Carla comenzó a besarlo de lengua, suavemente, y le acariciaba el miembro, trenzaban las lenguas, y yo comencé a acariciar y lamerla los pelitos de Carla. Los pelitos han crecido a su justo punto, sedosos, suaves, una tira de unos tres centímetros de ancho desde la comisura de la concha hacia arriba, sobresaliendo de la tanga. Las manos de H. abarcaban el culo de Carla, acariciaban los hermosos cachetes y de vez en cuando jugaba con el chiquito, insinuando la
punta de un dedo. En cierto momento, Carla se puso en pie y comenzó un pequeño striptease, quedando al final solamente con el portaliga suelto. Me lo saco o duermo con él. Sacárelo. Te queremos con cada trozo de piel bien accesible, ¿verdad, H? Sí, bien desnuda. Y así lo hizo. Volvimos al sofá. H ya lucía la verga semidura, ¿viste, Sergio? Apenas Gonzalo y el negro la tienen más grande, me
dijo Carla después. Ella al centro, nos turnábamos a besarla, acariciar sus tetas, acariciar su concha, mientras ella se deleitaba acariciando sin llegar a masturbar nuestros miembros.¿ Te gustó la doble de hoy, H? Le preguntó. Me enloquecieron los dos con eso, sensaciones que nunca experimenté, tan apretados allí adentro, y eso de sentirnos el uno al otro con Sergio y el acabar off. Nos fuimos a la cama, ella
adelante y nosotros admirándola. Se dio vuelta un momento y dijo, qué lindo como te cuelga y se sacude H. La quiero dura. Llegamos a la cama y ella se tiró boca arriba, piernas separadas, rajita abierta. Se la chupé y ella chupaba a H. Hasta que cambiamos posiciones y H se puso casi en misionero a pasarle la pija ya dura por los pelitos y por los labios de la concha. Cada vez más húmeda, es una imagen tremenda ver cómo a cada pasada le iba abriendo un poquito más los labios.

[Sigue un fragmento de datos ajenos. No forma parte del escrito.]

(* ===== verification/BnWord.v ===== *)
(** * Word primitives of libcrypto/bn/bn_internal.h and bn_primitives.c

    A [BN_ULONG] is a 64-bit word ([BN_BITS2] is 64), a [Z] with explicit
    wrap-around.  These are the portable definitions, those compiled when the
    architecture provides no assembly ([HAVE_BN_*] unset) and there is no
    double-word type ([BN_ULLONG] unset).  Output parameters are results, in
    the order of the C parameter lists. *)

From S2P Require Import Prelude.
Open Scope Z_scope.

Definition BN_BITS2 : Z := 64.
Definition BN_BITS4 : Z := 32.
Definition BN_MASK2 : Z := 0xffffffffffffffff.
Definition BN_MASK2l : Z := 0xffffffff.
Definition BN_MASK2h : Z := 0xffffffff00000000.

(** [~w], [w << n], [w >> n] on words. *)
Definition wnot (w : Z) : Z := u64 (Z.lnot w).
Definition wshl (w n : Z) : Z := u64 (Z.shiftl w n).
Definition wshr (w n : Z) : Z := Z.shiftr w n.

(** ** Definitions *)

Definition bn_ct_ne_zero (w : Z) : Z := wshr (Z.lor w (wnot (u64 (w - 1)))) (BN_BITS2 - 1).
Definition bn_ct_ne_zero_mask (w : Z) : Z := u64 (0 - bn_ct_ne_zero w).
Definition bn_ct_eq_zero (w : Z) : Z := 1 - bn_ct_ne_zero w.
Definition bn_ct_eq_zero_mask (w : Z) : Z := u64 (0 - bn_ct_eq_zero w).

(** The loop [while ((shift >>= 1) != 0)]: from [shift = 64] it makes six
    iterations; the fuel is the number of bits of [shift]. *)
Fixpoint bn_word_clz_loop (fuel : nat) (w bits mask shift : Z) : Z * Z :=
  match fuel with
  | O => (bits, mask)
  | S fuel =>
      let shift := wshr shift 1 in
      if shift =? 0 then (bits, mask)
      else
        let bits := u64 (bits + u64 (Z.land shift mask - Z.land shift (wnot mask))) in
        let mask := bn_ct_ne_zero_mask (wshr w bits) in
        bn_word_clz_loop fuel w bits mask shift
  end.

Definition bn_word_clz (w : Z) : Z :=
  let '(bits, mask) := bn_word_clz_loop 7 w BN_BITS2 0 BN_BITS2 in
  let bits := u64 (bits + Z.land 1 mask) in
  let bits := u64 (bits - bn_ct_eq_zero w) in
  u64 (BN_BITS2 - bits).

Definition bn_clzw (w : Z) : Z := bn_word_clz w.
Definition BN_num_bits_word (w : Z) : Z := BN_BITS2 - bn_clzw w.

(** (r1, r0) *)
Definition bn_addw (a b : Z) : Z * Z :=
  let c1 := Z.lor a b in
  let c2 := Z.land a b in
  let r0 := u64 (a + b) in
  let r1 := wshr (Z.lor (Z.land c1 (wnot r0)) c2) (BN_BITS2 - 1) in
  (r1, r0).

(** (r1, r0) *)
Definition bn_addw_addw (a b c : Z) : Z * Z :=
  let '(r1, r0) := bn_addw a b in
  let '(carry, r0) := bn_addw r0 c in
  let r1 := u64 (r1 + carry) in
  (r1, r0).

(** (carry, r3, r2, r1, r0) *)
Definition bn_qwaddqw (a3 a2 a1 a0 b3 b2 b1 b0 carry : Z) : Z * Z * Z * Z * Z :=
  let '(carry, r0) := bn_addw_addw a0 b0 carry in
  let '(carry, r1) := bn_addw_addw a1 b1 carry in
  let '(carry, r2) := bn_addw_addw a2 b2 carry in
  let '(carry, r3) := bn_addw_addw a3 b3 carry in
  (carry, r3, r2, r1, r0).

(** (borrow, r0) *)
Definition bn_subw (a b : Z) : Z * Z :=
  let r0 := u64 (a - b) in
  let borrow :=
    wshr (Z.land (Z.lor r0 (Z.land b (wnot a))) (Z.lor b (wnot a))) (BN_BITS2 - 1) in
  (borrow, r0).

(** (borrow, r0) *)
Definition bn_subw_subw (a b c : Z) : Z * Z :=
  let '(b1, r0) := bn_subw a b in
  let '(b2, r0) := bn_subw r0 c in
  (u64 (b1 + b2), r0).

(** (borrow, r3, r2, r1, r0) *)
Definition bn_qwsubqw (a3 a2 a1 a0 b3 b2 b1 b0 borrow : Z) : Z * Z * Z * Z * Z :=
  let '(borrow, r0) := bn_subw_subw a0 b0 borrow in
  let '(borrow, r1) := bn_subw_subw a1 b1 borrow in
  let '(borrow, r2) := bn_subw_subw a2 b2 borrow in
  let '(borrow, r3) := bn_subw_subw a3 b3 borrow in
  (borrow, r3, r2, r1, r0).

(** (r1, r0) *)
Definition bn_mulw (a b : Z) : Z * Z :=
  let a1 := wshr a BN_BITS4 in
  let a0 := Z.land a BN_MASK2l in
  let b1 := wshr b BN_BITS4 in
  let b0 := Z.land b BN_MASK2l in
  let r1 := u64 (a1 * b1) in
  let r0 := u64 (a0 * b0) in
  let x := u64 (a1 * b0) in
  let r1 := u64 (r1 + wshr x BN_BITS4) in
  let '(carry, r0) := bn_addw r0 (wshl x BN_BITS4) in
  let r1 := u64 (r1 + carry) in
  let x := u64 (b1 * a0) in
  let r1 := u64 (r1 + wshr x BN_BITS4) in
  let '(carry, r0) := bn_addw r0 (wshl x BN_BITS4) in
  let r1 := u64 (r1 + carry) in
  (r1, r0).

Definition bn_mulw_lo (a b : Z) : Z := u64 (a * b).
Definition bn_mulw_hi (a b : Z) : Z := let '(h, _) := bn_mulw a b in h.

(** (r1, r0) *)
Definition bn_mulw_addw (a b c : Z) : Z * Z :=
  let '(r1, r0) := bn_mulw a b in
  let '(carry, r0) := bn_addw r0 c in
  let r1 := u64 (r1 + carry) in
  (r1, r0).

(** (r1, r0) *)
Definition bn_mulw_addw_addw (a b c d : Z) : Z * Z :=
  let '(r1, r0) := bn_mulw_addw a b c in
  let '(carry, r0) := bn_addw r0 d in
  let r1 := u64 (r1 + carry) in
  (r1, r0).

(** (r2, r1, r0) *)
Definition bn_mulw_addtw (a b c2 c1 c0 : Z) : Z * Z * Z :=
  let '(x1, r0) := bn_mulw_addw a b c0 in
  let '(carry, r1) := bn_addw c1 x1 in
  let r2 := u64 (c2 + carry) in
  (r2, r1, r0).

(** (r2, r1, r0) *)
Definition bn_mul2_mulw_addtw (a b c2 c1 c0 : Z) : Z * Z * Z :=
  let '(x1, x0) := bn_mulw a b in
  let '(carry, r0) := bn_addw c0 x0 in
  let '(r2, r1) := bn_addw c1 (u64 (x1 + carry)) in
  let '(carry, r2) := bn_addw c2 r2 in
  let '(carry, r0) := bn_addw r0 x0 in
  let '(carry, r1) := bn_addw r1 (u64 (x1 + carry)) in
  let r2 := u64 (r2 + carry) in
  (r2, r1, r0).

(** (r4, r3, r2, r1, r0) *)
Definition bn_qwmulw_addw (a3 a2 a1 a0 b c : Z) : Z * Z * Z * Z * Z :=
  let '(c, r0) := bn_mulw_addw a0 b c in
  let '(c, r1) := bn_mulw_addw a1 b c in
  let '(c, r2) := bn_mulw_addw a2 b c in
  let '(c, r3) := bn_mulw_addw a3 b c in
  (c, r3, r2, r1, r0).

(** (r4, r3, r2, r1, r0) *)
Definition bn_qwmulw_addqw_addw (a3 a2 a1 a0 b c3 c2 c1 c0 d : Z) : Z * Z * Z * Z * Z :=
  let '(d, r0) := bn_mulw_addw_addw a0 b c0 d in
  let '(d, r1) := bn_mulw_addw_addw a1 b c1 d in
  let '(d, r2) := bn_mulw_addw_addw a2 b c2 d in
  let '(d, r3) := bn_mulw_addw_addw a3 b c3 d in
  (d, r3, r2, r1, r0).

(** ** Lemmas: words and their bits *)

Abbreviation W := (2 ^ 64) (only parsing).

Lemma u64_word x : is_word (u64 x).
Proof. apply Z.mod_pos_bound. lia. Qed.

Lemma u64_cases x : - W <= x < 2 * W ->
  (x < 0 /\ u64 x = x + W) \/ (0 <= x < W /\ u64 x = x) \/ (W <= x /\ u64 x = x - W).
Proof.
  intros Hx. unfold u64. destruct (Z.lt_ge_cases x 0); [|destruct (Z.lt_ge_cases x W)].
  - left. split; [done|]. symmetry. apply Z.mod_unique with (-1); lia.
  - right; left. split; [lia|]. apply Z.mod_small. lia.
  - right; right. split; [done|]. symmetry. apply Z.mod_unique with 1; lia.
Qed.

Lemma wnot_word w : is_word w -> wnot w = W - 1 - w.
Proof.
  intros Hw. unfold wnot, u64, is_word in *. unfold Z.lnot. symmetry. apply Z.mod_unique with (-1); lia.
Qed.

Lemma testbit_top_word w : is_word w -> Z.testbit w 63 = (2 ^ 63 <=? w).
Proof. intros Hw. apply testbit_top; [lia|]. exact Hw. Qed.

Lemma testbit_top_wnot w : is_word w -> Z.testbit (wnot w) 63 = negb (2 ^ 63 <=? w).
Proof.
  intros Hw. rewrite testbit_top_word by apply u64_word. rewrite wnot_word by done.
  unfold is_word in Hw. destruct (Z.leb_spec (2 ^ 63) w), (Z.leb_spec (2 ^ 63) (W - 1 - w)); cbn; try done; lia.
Qed.

Lemma word_high_bits w i : is_word w -> 64 <= i -> Z.testbit w i = false.
Proof.
  intros [H0 H1] Hi. destruct (Z.eq_dec w 0) as [->|]; [apply Z.bits_0|].
  apply Z.bits_above_log2; [done|]. assert (Z.log2 w < 64) by (apply Z.log2_lt_pow2; lia). lia.
Qed.

Lemma is_word_bits w : 0 <= w -> (forall i, 64 <= i -> Z.testbit w i = false) -> is_word w.
Proof.
  intros H0 H. split; [done|]. destruct (Z.eq_dec w 0) as [->|]; [lia|].
  apply Z.log2_lt_pow2; [lia|]. apply Z.nle_gt. intros Hl.
  specialize (H (Z.log2 w) Hl). rewrite Z.bit_log2 in H by lia. done.
Qed.

Lemma is_word_land a b : is_word a -> is_word b -> is_word (Z.land a b).
Proof.
  intros Ha Hb. apply is_word_bits; [apply Z.land_nonneg; left; apply Ha|].
  intros. rewrite Z.land_spec, (word_high_bits a) by done. done.
Qed.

De ahí a metérsela era un paso que H dio gozosamente. Entró lento, con la pija bien ensalivada, una hermosura, y qué decir cuando se entró a mover. Carla estaba de boca semiabierta, ojos cerrados y me pajeaba suavemente mientras yo le acariciaba las tetas. Hasta que H dijo,¿ otra doble? Aceptamos encantados, pero cambiamos yo se la puse desde atrás en la concha y él se la metió después desde adelante,
gozando además de sus besos y tetas. Ya con poco reto, nos costó acabar, para mayor goce de Carlita, en éxtasis total hasta que le largamos dentro lo que nos quedaba. Nos salimos y fue un festival de caricias. Le pasábamos los dedos por la concha y se los dábamos a chupar. Le untamos las tetas. La besábamos aún con leche en la boca. Y desnudos los tres nos dormimos así como estábamos. Allá por las cinco de la mañana, un beso me despierta. Amor, amor, el señor me chupa la concha y yo qué lindo.
Nos besamos, nos acariciamos. H estaba con su cara sumergida entre las piernas de ella, la lamía, le metía la lengua y de vez en cuando decía, oh, qué delicia. Por supuesto, al rato Carla comenzó a chuparnos a los dos, que aunque agotados, respondimos con una semidureza y disfrutamos de sus labios y su arte.